Foreign Minister Dora Bakoyannis held out tentative hope that weekend ministerial talks on the western Greek resort island of Corfu could eventually lead to a joint approach to challenges ranging from Afghanistan to cyber crime.
"We may be at the beginning of what may be a long and arduous process," Bakoyannis told the informal meeting's plenary session on the western Greek island of Corfu.
She said establishing solidarity among the 56-nation Organization for Security and Cooperation in Europe, of which Greece is the current chairman, "is easier said than done, when every state is concerned above all with its own problems."
"But if we do not conjure up this solidarity, one day we may all suffer as a result," she added.
The foreign ministers also discussed a Russian proposal put forward by President Dmitry Medvedev last year for a new European security structure, including a treaty encompassing all of Europe and North America. The West's response has been wary amid concern that Moscow wants to neutralize NATO and other existing groups. "My feeling is that no one wants anything brand new," Finnish Foreign Minister Alexander Stubb said. "Almost everyone thinks that the existing security organizations in Europe are working quite well," he said, referring to NATO, the European Union and the OSCE. Stubb said organizations should be strengthened, but "I think the message is that we don't need new structures." EU foreign policy chief Javier Solana said he hoped the debate could produce something that the next OSCE ministerial meeting in December can finalize.

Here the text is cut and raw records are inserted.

(** The same at any index, with the text cut where it suits. *)
Lemma skipSpace_at text i pre mid post :
  text = pre ++ mid ++ post → i = length pre → spaces mid = true → (∀ u, head post = Some u → SPACE u = false) →
  skipSpace text i = (i + length mid)%nat.
Proof. intros -> ->. apply skipSpace_over. Qed.

Lemma skipValue_at text i pre c post :
  text = pre ++ render c ++ post → i = length pre → wf c = true → (∀ t, c = CScalar t → ends post) →
  skipValue text i = Ok (i + length (render c))%nat.
Proof. intros -> ->. apply skipValue_over. Qed.

Lemma lookup_at (text pre : units) u post i : text = pre ++ u :: post → i = length pre → text !! i = Some u.
Proof. intros -> ->. apply lookup_mid. Qed.

Lemma value_not_space v post u : wf v = true → head (render v ++ post) = Some u → VALUE_END u = false.
Proof. intros Hv. destruct (head_render v Hv) as (w & rest & -> & Hw). cbn. by intros [= <-]. Qed.

Lemma member_key_over k pre post v key :
  key_wf k = true → wf v = true → JSON_parse (quoted (ky_body k)) = Some key →
  member_key (pre ++ key_text k ++ render v ++ post) (length pre)
  = Ok (key, (length pre + length (key_text k))%nat).
Proof.
  unfold key_wf. intros [[[H1 H2]%andb_prop H3]%andb_prop H4]%andb_prop Hv Hk. unfold member_key, key_text.
  rewrite <- !app_assoc. rewrite (skipValue_over (CString (ky_body k))) by done. cbn [mbind result_bind render].
  rewrite slice_mid, Hk. set (q := quoted (ky_body k)). unfold mret, result_ret. do 2 f_equal.
  rewrite (skipSpace_at _ (length pre + length q) (pre ++ q) (ky_colon k) ([58] ++ ky_value k ++ render v ++ post));
    [|by rewrite <- !app_assoc|by rewrite length_app|done|by intros ? [= <-]].
  rewrite (skipSpace_at _ _ (pre ++ q ++ ky_colon k ++ [58]) (ky_value k) (render v ++ post));
    [|by rewrite <- !app_assoc|rewrite !length_app; cbn; lia|done|].
  - rewrite !length_app. cbn. lia.
  - intros u Hu. by eapply VALUE_END_space, value_not_space.
Qed.

(** What comes after an entry: a comma, or the bracket that closes. *)
Definition stops (u : Z) : Prop := u = 44 ∨ is_close u = true.

Lemma stops_end u : stops u → VALUE_END u = true ∧ SPACE u = false.
Proof.
  unfold stops, is_close, VALUE_END. intros [->|[ ->%Z.eqb_eq | ->%Z.eqb_eq ]%orb_prop]; done.
Qed.

Lemma after_ends after u rest : spaces after = true → stops u → ends (after ++ u :: rest).
Proof.
  intros Ha Hu w. destruct after as [|x after]; cbn; [intros [= <-]; by apply stops_end|].
  intros [= <-]. cbn in Ha. apply andb_prop in Ha as [Hx _]. unfold VALUE_END. by rewrite Hx.
Qed.
(** What [advance] does once it knows that the file begins with what was read. *)
Definition grow (gen : Generation) (f : LogFile) (changed : bool) : Generation * bool :=
  let len := (length (lf_bytes f) - gn_offset gen)%nat in
  if (len =? 0)%nat then (gen, changed)
  else
    let buffer := readAt f len (gn_offset gen) in
    match last_newline buffer with
    | None => (gen, changed)
    | Some end_ =>
        let line := take (S end_) buffer in
        let added := parseNdjsonText (utf8_toString line) in
        ({| gn_id := gn_id gen;
            gn_offset := gn_offset gen + S end_;
            gn_head := if (length (gn_head gen) <? HEAD_BYTES)%nat then take HEAD_BYTES (gn_head gen ++ line)
                       else gn_head gen;
            gn_records := gn_records gen ++ added |},
         changed || (0 <? length added)%nat)
    end.

Lemma advance_grow gen f :
  advance gen (Some f) =
  if replaced gen f then
    grow (generation (Some (lf_id f))) f (bool_decide (is_Some (gn_id gen)) || (0 <? length (gn_records gen))%nat)
  else grow gen f false.
Proof. unfold advance. by destruct (replaced gen f). Qed.

Lemma head_grows (b line : bytes) :
  (if (length (take HEAD_BYTES b) <? HEAD_BYTES)%nat then take HEAD_BYTES (take HEAD_BYTES b ++ line)
   else take HEAD_BYTES b) = take HEAD_BYTES (b ++ line).
Proof.
  rewrite length_take. destruct (_ <? _)%nat eqn:E.
  - apply Nat.ltb_lt in E. by rewrite (take_ge b) by lia.
  - apply Nat.ltb_ge in E. by rewrite take_app_le by lia.
Qed.
(* ===== verification/OffloadJobs.v ===== *)
(** * Offload jobs: [packages/server/src/offload-jobs.ts]

    A server runs the builds of other machines as jobs: processes of the client's own Stim build, to which the client's
    connection is spliced. [OffloadJobs] as a state and one operation for each method, event of a process, timer
    and continuation of [start] after an [await]. An operation returns the new state and its effects in
    order. A job object, a socket, a timer and a promise are numbers; the record of a turn, [Turn], holds
    what the operation finds outside: the clock, the files, the settings and the sockets. Removing a directory does
    not fail; [tn_disk] is whether one can be made. *)

From Stdlib Require Import ZArith Lia.
From S2P Require Import Prelude.
From S2P Require Import Bytes.
From S2P Require Import Json.
From S2P Require Import KeyedDelta.
From S2P Require Import Noise.
From S2P Require Import NoiseSession.
Open Scope Z_scope.

(** ** Constants and patterns *)

Definition MAX_PACKAGE_BYTES : Z := 256 * 1024 ^ 2.
Definition MAX_BUFFERED : Z := 16 * 1024 * 1024.
Definition STOP_GRACE_MS : Z := 10000.
Definition CLOSE_ABNORMAL : Z := 1006.
Definition CLOSE_JOB_BAD_REQUEST : Z := 4400.
Definition JOB_BAD_REQUEST : Z := 64.
Definition FAILED_FETCH_MS : Z := 10 * 60000.
Definition NOT_ACCEPTED : units :=
  js "This machine takes only published Stim builds. To take this build, run stim settings set server.acceptClientBuilds true on it.".

Definition OFFLOAD_JOB_KINDS : list units := [js "offload-build"; js "offload-probe"].

(** [d+.d+.d+] and what follows it. *)
Definition dotted (s : units) : option (units * units * units * units) :=
  let '(a, s) := span is_digit s in
  match a, s with
  | _ :: _, 46 :: s =>
      let '(b, s) := span is_digit s in
      match b, s with
      | _ :: _, 46 :: s => let '(c, s) := span is_digit s in match c with _ :: _ => Some (a, b, c, s) | [] => None end
      | _, _ => None
      end
  | _, _ => None
  end.

(** [VERSION]. *)
Definition is_version (s : units) : bool :=
  match dotted s with
  | Some (_, _, _, []) => true
  | Some (_, _, _, 45 :: ((_ :: _) as rest)) => forallb (fun u => is_alnum u || (u =? 46) || (u =? 45)) rest
  | _ => false
  end.

Definition is_build_id (s : units) : bool := hex_text 12 s.

Definition is_name_char (u : Z) : bool := is_alnum u || (u =? 46) || (u =? 95) || (u =? 45).

(** [BUILD_REPO_PATTERN]. *)
Definition is_repo (s : units) : bool :=
  match s with u :: s => is_alnum u && (length s <=? 79)%nat && forallb is_name_char s | [] => false end.

Definition is_package_name (s : units) : bool :=
  let stem := take (length s - 4) s in
  ends_with (js ".tgz") s && (1 <=? length stem)%nat && (length stem <=? 200)%nat && forallb is_name_char stem.

(** The value of decimal digits. *)
Definition digits_value (s : units) : Z := fold_left (fun n u => 10 * n + (u - 48)) s 0.

(** ** Data *)

(** Why an install failed; [None] when it did not. *)
Record JobFailure := { fa_failure : units; fa_mismatch : bool }.
Definition InstallFailure : Type := option JobFailure.

Inductive JobAnswer :=
| JobStarted (job : units)
| UploadReady (upload : units)
| Refused (code message : units)
| Rejected.

Record JobClient := { jc_id : units; jc_name : units }.

(** The object that a running job is; its [child] is whether its input ended or was destroyed, what its output
    left half read, and the sockets that wait for its input to drain. *)
Record Job := {
  jo_id : units;
  jo_kind : units;
  jo_client : units;
  jo_repo : units;
  jo_socket : option nat;
  jo_grace : option nat;
  jo_ended : bool;
  jo_destroyed : bool;
  jo_reader : bytes;
  jo_drains : list nat;
}.

(** [up_bytes] is what [hash] was updated with. *)
Record Upload := {
  up_id : units;
  up_dir : units;
  up_name : units;
  up_size : Z;
  up_sha256 : units;
  up_received : Z;
  up_bytes : bytes;
}.

(** What an install process is for. *)
Inductive InstallFor := ForFetch | ForUpload (dir : units).

(** The arguments of a [start] that is past its checks. *)
Record Request := {
  rq_client : JobClient;
  rq_socket : nat;
  rq_kind : units;
  rq_stim : units;
  rq_build : units;
  rq_repo : units;
}.

(** A [start] that awaits an install. *)
Record Starting := { sg_request : Request; sg_promise : nat; sg_fetch : bool }.

Record Jobs := {
  oj_heap : list Job;
  oj_jobs : list (units * nat);
  oj_spliced : gmap nat nat;
  oj_uploads : gmap nat Upload;
  oj_fetches : list (units * nat);
  oj_failed : list (units * (JobFailure * Z));
  oj_closed : bool;
  oj_timers : list (nat * nat);
  oj_polls : list (nat * (nat * nat));
  oj_installs : list (nat * (units * InstallFor));
  oj_settled : list (nat * InstallFailure);
  oj_starting : list Starting;
  oj_next : nat;
}.

Definition new_Jobs : Jobs :=
  {| oj_heap := []; oj_jobs := []; oj_spliced := ∅; oj_uploads := ∅; oj_fetches := []; oj_failed := [];
     oj_closed := false; oj_timers := []; oj_polls := []; oj_installs := []; oj_settled := []; oj_starting := [];
     oj_next := 0 |}.

Inductive JobEffect :=
| WriteStdin (job : nat) (frame : bytes)
| EndStdin (job : nat)
| PauseSocket (socket : nat)
| ResumeSocket (socket : nat)
| CloseSocket (socket : nat) (code : Z)
| SendFrame (socket : nat) (job : nat) (data : bytes) (binary : bool)
| PauseStdout (job : nat)
| ResumeStdout (job : nat)
| SignalJob (job : nat) (signal : units)
| KillLater (job : nat) (ms : Z)
| SetTimer (timer : nat) (ms : Z)
| ClearTimer (timer : nat)
| MakeDir (dir : units)
| RemoveDir (dir : units)
| AppendFile (path : units) (frame : bytes)
| RecordUse (build : units) (version : option units)
| SpawnInstall (promise : nat) (build : units) (source : units * units)
| SpawnJob (job : nat) (cli kind : units)
| BecameIdle (client : units)
| Answered (socket : nat) (answer : JobAnswer).

(** The CLI script of a build, or why it cannot run. *)
Inductive Entry := Runs (cli : units) | CannotRun (why : units).

Record Turn := {
  tn_now : Z;
  tn_admit : units → option units;
  tn_manifest : units → option json;
  tn_accepts : bool;
  tn_open : nat → bool;
  tn_uuid : units;
  tn_root : units;
  tn_disk : bool;
}.

(** ** Parts of the state *)

Section Setters.
Variable s : Jobs.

"It will take time," he warned.
Speaking at the end of the meeting, Bakoyannis said the foreign ministers had "concurred that it is time to consider that much work remains to be done and that the goal of (European security) remains a target and not a reality."
One of the OSCE's toughest challenges this year has been to extend the mandate of its 16-year mission in Georgia, which expired in December. OSCE staff will pull out by Tuesday. Russia first blocked the extension late last year because other OSCE members refused to recognize Georgia's breakaway regions of South Ossetia and Abkhazia as independent. The OSCE operates by consensus and opposition by one of its members can keep matters from moving forward.
US Deputy Secretary of States James Steinberg deplored the impasse.
"We regret that (the OSCE mission in Georgia) has come to an end and that we could not find the basis to move this forward," he said after talks with Bakoyannis on the sidelines of the meeting. "We hope our Russian colleagues will see that this is an important opportunity for us to work together and to deal with this and to not allow this conflict to be continued indefinitely." Solana said the EU was working with the OSCE on a new proposal, although it was unclear whether it would satisfy the Russians. "But I can tell you there will be a meeting soon," he said. "And we are committed to have another meeting after the summer." Held under heavy security, the OSCE meeting started with a dinner on Saturday night.
It was preceded by the first NATO-Russia foreign ministers' meeting since the alliance broke off ties after Russia's war in Georgia last summer, which resulted in an agreement to resume suspended military ties.
Following the OSCE talks, EU foreign ministers will meet later on Sunday on Corfu to discuss relations with Iran after the post-electoral crackdown on protesters there.